Une affaire comme les autres (Pasquale Ruju)

« A l’italienne » 18/20

Le synopsis

L’histoire d’Une affaire comme les autres se déroule en Italie et commence par l’audition d’Annamaria. On comprend dès les premières lignes qu’elle vient de perdre son mari. D’ailleurs, le ton de l’interrogatoire donné par la procureure, Sylvia Germano ne laisse planer que peu de doutes sur le fait qu’il soit reproché quelque chose à la veuve.

Toute l’histoire se déroule ensuite, en presque huis-clos, sur l’interrogatoire mené par la procureure adjointe et par des flash-back de la vie d’Annamaria. Son mari, Marcello Nicotra, dès les premiers éléments développés, semble en effet appartenir à une organisation mafieuse.
L’enquêtrice ne laisse aucun répit à la veuve, « a-t-elle tué son mari ?, comment en est- elle arrivée là ? Est-elle au courant de qui était Marcello ?… »

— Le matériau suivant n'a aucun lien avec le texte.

Lemma commit_ready st0 st n calm0 why c (Q : unit -> Control S -> Prop) :
  at_work st0 n calm0 st c -> references_ok st (credentials c) ->
  (forall c', ready calm0 st n c' -> credentials c' = credentials c -> Q tt c') ->
  runs (on_db commit) c Q
    (fun e c' => failed st0 n calm0 why e c' /\ ~ calm0 /\ credentials c' = credentials c).
Proof.
  intros Hw Hok HQ. eapply runs_mono; [apply (work_commit st0 n calm0 why st c Q Hw)|done|done].
  intros c' Hr Hi Hp Hc Hn Hs. apply HQ; [|done]. pose proof Hw as (_ & Hst & _).
  split_and!; try done. by rewrite Hc.
Qed.

Lemma commit_runs st0 st n calm0 why c (Q : unit -> Control S -> Prop) :
  at_work st0 n calm0 st c -> references_ok st (credentials c) ->
  (forall c', ready calm0 st n c' -> credentials c' = credentials c -> Q tt c') ->
  runs (on_db commit) c Q (failed st0 n calm0 why).
Proof.
  intros Hw Hok HQ. eapply runs_mono; [by apply (commit_ready st0 st n calm0 why c Q)|done|].
  by intros e c' [? _].
Qed.

Lemma notify_ready st n calm0 c (Q : unit -> Control S -> Prop) R :
  ready calm0 st n c ->
  (forall c', ready calm0 st (Datatypes.S n) c' -> credentials c' = credentials c ->
     state_db c' = state_db c -> Q tt c') ->
  runs notify_state_changed c Q R.
Proof.
  intros (Hr & Hst & Hok & Hn & Hs & Hp) HQ. unfold runs, notify_state_changed. apply HQ; [|done..].
  split_and!; try done. simpl. congruence.
Qed.

Definition notifications (changed : bool) n : nat := if changed then Datatypes.S n else n.

Lemma notify_if_ready changed st n calm0 c (Q : unit -> Control S -> Prop) R :
  ready calm0 st n c ->
  (forall c', ready calm0 st (notifications changed n) c' -> credentials c' = credentials c ->
     Q tt c') ->
  runs (notify_if changed) c Q R.
Proof.
  intros Hr HQ. destruct changed; [|by apply runs_ret, HQ].
  apply (notify_ready st n calm0); [done|]. intros c' ? ? _. by apply HQ.
Qed.

(** Work on the credential store after the commit: what is referenced is spared, and a
    reliable store stays so. *)
Lemma store_ready {A} (m : Action S A) st n calm0 c (Q : Result A -> Control S -> Prop) R :
  ready calm0 st n c -> (forall key, referenced st key -> leaves key m) ->
  (calm0 -> forall s, reliable s -> reliable (m s).2) ->
  (forall x s, m (credentials c) = (x, s) -> ready calm0 st n (set_credentials s c) ->
     Q x (set_credentials s c)) ->
  runs (attempt (on_store m)) c Q R.
Proof.
  intros (Hr & Hst & Hok & Hn & [He Hc] & Hp) Hl Hrel HQ.
  assert (forall x s, m (credentials c) = (x, s) -> ready calm0 st n (set_credentials s c)) as Hready.
  { intros x s E. split_and!; try done.
    - apply (references_undisturbed st (credentials c)); [done|]. intros key Hk.
      specialize (Hl key Hk (credentials c)). by rewrite E in Hl.
    - split; [done|]. intros Hc0. destruct (Hc Hc0) as [? Hs%(Hrel Hc0)]. rewrite E in Hs. done. }
  apply runs_attempt, runs_on_store; intros x s E; apply HQ; by eauto.
Qed.

(** A write to the credential store during the transaction. *)
Lemma store_work (m : Action S unit) st0 st n calm0 why c (Q : unit -> Control S -> Prop) :
  at_work st0 n calm0 st c -> (forall key, referenced st0 key -> leaves key m) ->
  (calm0 -> forall s, reliable s -> (m s).1 = success /\ reliable (m s).2) ->
  (forall s, m (credentials c) = (success, s) -> at_work st0 n calm0 st (set_credentials s c) ->
     Q tt (set_credentials s c)) ->
  runs (on_store m) c Q (failed st0 n calm0 why).
Proof.
  intros (Hw & Hst & Hst0 & Hok & Hn & [He Hc]) Hl Hrel HQ.
  assert (forall x s, m (credentials c) = (x, s) -> references_ok st0 s) as Hok'.
  { intros x s E. apply (references_undisturbed st0 (credentials c)); [done|]. intros key Hk.
    specialize (Hl key Hk (credentials c)). by rewrite E in Hl. }
  apply runs_on_store.
  - intros [] s E. apply (HQ s E). split_and!; try done; [by eapply Hok'|]. split; [done|].
    intros Hc0. destruct (Hc Hc0) as [? [_ Hs]%(Hrel Hc0)]. rewrite E in Hs. done.
  - intros e s E. split_and!; try done.
    + destruct Hw as (Ht & Hs & Hx & Hp). split_and!; [by apply doomed_committed; left|done|].
      right. simpl. split; [congruence|by left].
    + by eapply Hok'.
    + intros Hc0. destruct (Hc Hc0) as [_ [Hs _]%(Hrel Hc0)]. by rewrite E in Hs.
Qed.

Lemma update_server_work st0 st n calm0 why c r (Q : unit -> Control S -> Prop) :
  at_work st0 n calm0 st c -> server_record_wf r ->
  (forall e, update_server_spec r st = Err e -> why e) ->
  (forall c', at_work st0 n calm0 (put_server r st) c' -> credentials c' = credentials c -> Q tt c') ->
  runs (on_db (ServerRepository.update_in r)) c Q (failed st0 n calm0 why).
Proof.
  intros Hw Hr Hwhy HQ. pose proof Hw as (_ & Hst & _).
  apply (work_db _ _ _ _ _ (update_server_spec r st) st); [done|apply steady_server_update|
    by apply update_server_outcome|intros ? st' Hs; by eapply update_server_valid|done|].
  intros [] st' c' Hs%update_server_inv Hw' Hc. subst st'. by apply HQ.
Qed.

(** An update of a kept server that keeps its name and does not go back is accepted. *)
Lemma update_server_accepted st r r' :
  valid_state st -> kept_server st r -> sr_id r' = sr_id r -> sr_name r' = sr_name r ->
  validate_server_record r' = success -> sr_created_at r' = sr_created_at r ->
  sr_updated_at r <= sr_updated_at r' -> sr_config_revision r <= sr_config_revision r' ->
  update_server_spec r' st = Ok (tt, put_server r' st).
Proof.
  intros Hst Hk Hid Hname Hv Hcr Hup Hrev. destruct (kept_server_id st r Hst Hk) as [_ Hkind].
  destruct Hk as [Hm _]. unfold update_server_spec. rewrite Hv. simpl. unfold find_server.
  rewrite Hid, Hkind, Hm. simpl. rewrite Hcr, Z.eqb_refl. simpl.
  destruct (Z.ltb_spec (sr_updated_at r') (sr_updated_at r)); [lia|].
  destruct (Z.ltb_spec (sr_config_revision r') (sr_config_revision r)); [lia|]. simpl.
  rewrite (name_taken_false r' r); [done|done|by rewrite Hid|done].
Qed.

Lemma kept_server_wf st r : valid_state st -> kept_server st r -> server_valid r.
Proof. intros Hst [Hm _]. by destruct (valid_servers st Hst _ _ Hm). Qed.

(** The assignments of the handlers keep a record valid. *)
Lemma set_states_valid desired actual r : server_valid r -> server_valid (set_server_states desired actual r).
Proof.
  intros [Hwf Hval]. split.
  { destruct Hwf as (? & ? & _ & ?). by split_and!. }
  apply validate_server_iff in Hval
    as (? & ? & ? & ? & ? & ? & ? & ? & ? & ? & ? & ? & ? & ? & ?).
  apply validate_server_iff. cbn. split_and!; try done; unfold kInt32Max; lia.
Qed.

Lemma set_version_valid revision updated_at r :
  server_valid r -> sr_updated_at r <= updated_at -> sr_config_revision r <= revision <= kInt64Max ->
  server_valid (set_server_version revision updated_at r).
Proof.
  intros [Hwf Hval] Hu Hrev. destruct Hwf as (? & ? & ? & Hr64). split.
  { split_and!; try done. cbn. unfold kInt64Max in *. unfold is_uint in *. lia. }
  apply validate_server_iff in Hval
    as (? & ? & ? & ? & ? & ? & ? & ? & ? & ? & ? & ? & ? & ? & ?).
  apply validate_server_iff. cbn. unfold is_uint in *. split_and!; try done; lia.
Qed.

(** ** Enabling and disabling *)

Definition is_active (t : TunnelRecord) : bool :=
  bool_decide (tr_desired_state t = TunnelDesiredState.active).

Au fil des questions, les éléments se mettent en place et l’histoire du couple prend progressivement forme, dans une atmosphère pleine de secret et au-dessus de laquelle on sent la mafia planer à chaque page. Haine et amour, fidélité et secrets bien gardés, se mêlent et s’enchevêtrent dans une histoire qu’au final, on suspecte de ne pas tellement être comme les autres.

La critique

Une affaire comme les autres m’a illico plongée dans une ambiance sombre au parfum de mafia italienne. Le cadre fermé de la salle d’interrogatoire, les nombreux retours en arrière dans la vie d’Annamaria… Dès les premières pages, l’auteur réunis tout les ingrédients pour maintenir le lecteur en éveil et lui donner envie d’en savoir toujours plus.

L’auteur à parfaitement rendu les odeurs et les couleurs de l’Italie, la loi du silence et du respect des ainés et de celui de la hiérarchie stricte dans le système de la mafia, avec les décisions parfois dure voire impossible que le « clan » demande à ses membres,…

Les personnages sont tous très bien dépeints, profonds, très riches et surtout parfaitement réalistes. Certains passages sont durs. D’autres assez émouvants. Au final, je me suis prise à déguster ce plat littéraire parfaitement assaisonné avec délice et volupté. Tout y est: les arômes du secret, les épices de l’intrigue, on voyage, on savoure et…on en redemande. Très peu de descriptions des paysages mais une telle ambiance que je me suis sentie emmenée avec les personnages tout au long de l’histoire.

Par ailleurs, l’écriture est, elle aussi, très belle et sans fausses notes. La fluidité et le rythme proposés étant justes à la hauteur de l’histoire proposée. En outre, les émotions d’Annamaria sont rendues avec une telle justesse qu’à certains moments, je me suis demandée si l’auteur n’avait pas connu la veuve suspecte.

Un vrai coup de cœur pour ce roman qui ne se laissera pas de vous surprendre.

L’auteur

Surprise car, contrairement à ce que l’on pourrait penser à la lecture d’Une affaire comme les autres et au vue de  la finesse avec laquelle sont décrites les deux « héroïnes », il s’avère que l’auteur est un homme. Italien, il est âgé de 57 ans.

Diplômé d’architecture, il est également acteur, réalisateur et scénariste. Il a participé à l’écriture du scénario d’une vingtaine de bandes dessinées italiennes (Tex principalement ainsi que Dylan Dog, dont deux albums seront traduit en français). Il reçoit d’ailleurs le prix Cartoomics en 2004. Auteur de trois romans, Une affaire comme les autres (Denoël) est son premier traduit en français (également le premier qu’il ait écrit).

L’auteur dispose de sa page internet (en Italien) mais reste très discret sur sa vie privée. Les seules informations filtrantes sont directement liée à son travail de scénariste et à ses productions littéraires.

Le détail

La couverture est très originale. Epurée elle est néanmoins très représentative du roman. En effet, elle donne à la fois le ton (rouge sang caillé) et l’ambiance à huis clos se déroulant entre les deux femmes au centre de l’histoire.
Elle donne envie d’aller plus loin et d’en savoir plus. Personnellement, elle a fortement attiré mon regard et mon intérêt avant même de commencer la première page du roman.

La parenthèse

Alors, surtout, ami lecteurs, ne lisez pas la quatrième de couverture. Ou du moins les avis des critiques. S’ils sont très bons (et je les rejoins totalement), ils m’ont quelque peu spoilé la fin, me mettant sur une piste que j’aurais préféré ne pas avoir.

J’espère qu’en vous mettant en garde, vous n’aurez pas l’attitude rebelle d’aller lire au préalable les « mises en bouches » de la quatrième. Mais si vous le faites tout de même…. vous aurez malgré tout un bon moment de lecture, tel que j’ai pu l’avoir.